In 2020, nearly 100 lawsuits alleging breach of fiduciary duty were filed. And with the number of 401(k) lawsuits on the rise targeting plans both large and small, sponsors are well-advised to consider taking additional measures to mitigate fiduciary risk where practicable.
1. Create and follow an IPS. While not an ERISA requirement, an investment policy statement (IPS) is considered a best practice according to Department of Labor (DOL) guidance. Among other things, it outlines how the organization will maintain and follow prudent processes for selecting and monitoring investments and oversee the performance of third-party providers. However, be advised that failure to follow IPS provisions can also expose an organization to increased risk, so careful crafting of IPS language is crucially important.
2. Outsource fiduciary responsibilities. While a 3(21) fiduciary acts in an advisory capacity, plan sponsors can hire a 3(38) fiduciary to maintain full authority and discretion over investments and take on the liability for managing them on a regular basis. Sponsors, however, must still conform to ERISA standards and follow a prudent process when engaging a 3(38) fiduciary (including monitoring them on an ongoing basis).

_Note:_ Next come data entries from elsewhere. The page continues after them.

Lemma ni_static s a n n' ls' nis' :
  vec_get (y_nis s) a = Ok n → vec_set (y_nis s) a n' = Ok nis' →
  ni_in_links n' = ni_in_links n → ni_in_credits n' = ni_in_credits n → (tagged n → tagged n') →
  Forall2 ovc_keeps (ni_outVcState n) (ni_outVcState n') → same_ends (y_links s) ls' →
  static_keeps s (with_links (with_interfaces s nis') ls').
Proof.
  intros Hn Hs Ei Ec Ht Hk He.
  pose proof (proj1 (vec_get_ok _ _ _) Hn) as [Ha Hna]. pose proof Hs as Hs'. apply vec_set_ok in Hs' as [Hrange Enis]. split.
  - split; simpl; [done|done|..|done|done]; (eapply map_vec_set; [exact Hn| |exact Hs]); done.
  - unfold all_tagged. change (y_nis (with_links (with_interfaces s nis') ls')) with nis'. rewrite Enis.
    intros Hall. apply Forall_insert; [done|]. apply Ht. by eapply Forall_lookup_1.
  - intros [id p|id]; [done|]. simpl. change (y_nis (with_links (with_interfaces s nis') ls')) with nis'.
    rewrite Enis. destruct (decide (id = Z.to_nat a)) as [->|Hne].
    + by rewrite list_lookup_insert_eq, Hna by lia.
    + by rewrite list_lookup_insert_ne by done.
Qed.

Lemma replace_router s a r r' ls' rs' :
  vec_get (y_routers s) a = Ok r → vec_set (y_routers s) a r' = Ok rs' →
  keeps_balance (r, y_links s) (r', ls') → credits_keep r r' →
  flow_keeps s (with_links (with_routers s rs') ls').
Proof.
  intros Hr Hs (Hp & He & Hf & Hb) Hk. simpl in Hp, He, Hf, Hb.
  pose proof (proj1 (vec_get_ok _ _ _) Hr) as [Ha Hra'].
  assert (∀ h x, (∀ y, reads s y h ↔ y = x) → (∀ p, x ≠ ReadIn (Z.to_nat a) p) → (∀ p, x ≠ ReadCredit (Z.to_nat a) p) →
            ls' !! h = y_links s !! h) as Hout.
  { intros h x Hx H1 H2. apply Hf, (unread_footprint s (Z.to_nat a)); [done|]. intros p.
    rewrite !Hx. split; [by intros <-; eapply H1|by intros <-; eapply H2]. }
  split.
  - by apply router_static with (a := a) (r := r) (r' := r').
  - intros v H Hw _. pose proof Hw as [Hfl Hcr _ _ _ _]. unfold hop_total.
    change (y_links (with_links (with_routers s rs') ls')) with ls'.
    assert (sender_held v (hop_from H) (with_links (with_routers s rs') ls') + on_link v (hop_credit H) ls'
            = sender_held v (hop_from H) s + on_link v (hop_credit H) (y_links s)) as E1.
    { destruct (hop_from H) as [id p|id] eqn:EH; simpl.
      - destruct (decide (id = Z.to_nat a)) as [->|Hne].
        + rewrite (vat_set _ _ _ _ _ _ _ Hr Hs), Z2Nat.id, Z.eqb_refl by done.
          destruct (Hb v) as [_ Ho]. specialize (Ho p (hop_credit H)). unfold out_balance in Ho. simpl in Ho.
          rewrite (vat_get _ _ _ _ Hr). specialize (Ho (wired_sole_credit _ _ _ _ _ Hw EH Hra')). lia.
        + rewrite (vat_vec_set_nat _ _ _ _ _ _ _ Hr Hs) by (intros <-; by rewrite Nat2Z.id in Hne).
          unfold on_link. rewrite (Hout _ _ Hcr); [done|done|]. intros p' [= -> _]. done.
      - unfold on_link. by rewrite (Hout _ _ Hcr). }
    assert (receiver_held v (hop_to H) (with_links (with_routers s rs') ls') + on_link v (hop_link H) ls'
            = receiver_held v (hop_to H) s + on_link v (hop_link H) (y_links s)) as E2.
    { destruct (hop_to H) as [id p|id p] eqn:EH; simpl.
      - destruct (decide (id = Z.to_nat a)) as [->|Hne].
        + rewrite (vat_set _ _ _ _ _ _ _ Hr Hs), Z2Nat.id, Z.eqb_refl by done.
          destruct (Hb v) as [Hi _]. specialize (Hi p (hop_link H)). unfold in_balance in Hi. simpl in Hi.
          rewrite (vat_get _ _ _ _ Hr). specialize (Hi (wired_sole_in _ _ _ _ _ Hw EH Hra')). lia.
        + rewrite (vat_vec_set_nat _ _ _ _ _ _ _ Hr Hs) by (intros <-; by rewrite Nat2Z.id in Hne).
          unfold on_link. rewrite (Hout _ _ Hfl); [done| |done]. intros p' [= -> _]. done.
      - unfold on_link. by rewrite (Hout _ _ Hfl). }
    lia.
Qed.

3. Obtain fiduciary liability insurance. This type of coverage is designed to protect companies from investment mismanagement claims and fiduciary legal liability. Such policies can protect both the organization as well as named fiduciaries, covering legal costs in the event of a 401(k) lawsuit. With the recent escalation of litigation, fiduciary liability insurance costs have also been on the rise, along with greater limitations in coverage.
4. Document, document, document. Keep detailed records of the prudent processes your company follows, from investment selection to fee benchmarking to ongoing fiduciary education and training. This documentation can strengthen your case in the event of a lawsuit.
5. Meet the safe harbor requirements of ERISA Section 404(c). This provision offers a “safe harbor” which if met relieves plan sponsors and fiduciaries from liability for losses arising from participant-directed investment. But to qualify, the plan must satisfy several a myriad of requirements pertaining to matters such as investment options, plan design and administration, as well as participant disclosures. Luckily the majority of these responsibilities are taken care of by top tier recordkeepers and/or third party administrators.
6. Take advantage of QDIA protections. In Section 624 of the Pension Protection Act of 2006, the DOL established the qualified default investment alternative (QDIA) safe harbor that allows for default investments to be made on behalf of participants who fail to make investment elections. QDIAs can include a target date fund, balanced fund or professionally managed account. Other regulatory requirements must also be satisfied to enjoy safe harbor relief from fiduciary liability for QDIAs, including the use of prudent QDIA selection criteria, participant notification, and regular monitoring of investment performance.
7. Class-action waivers and arbitration agreements. These plan document provisions require participants to undertake fiduciary breach litigation on an individual basis and prohibit the filing of legal actions in court (versus arbitration). Ideally, such clauses are included at the inception of the plan, as when added as amendments, the sponsor may have to later demonstrate that participants were made aware of the change. In cases where employees have already separated from the company, this may prove difficult.
Don’t assume your plan is too small to be vulnerable to litigation risk. Creating layers of protection based on plan design features, documentation and adherence to prudent processes, fiduciary outsourcing and insurance coverage can help mitigate fiduciary liability.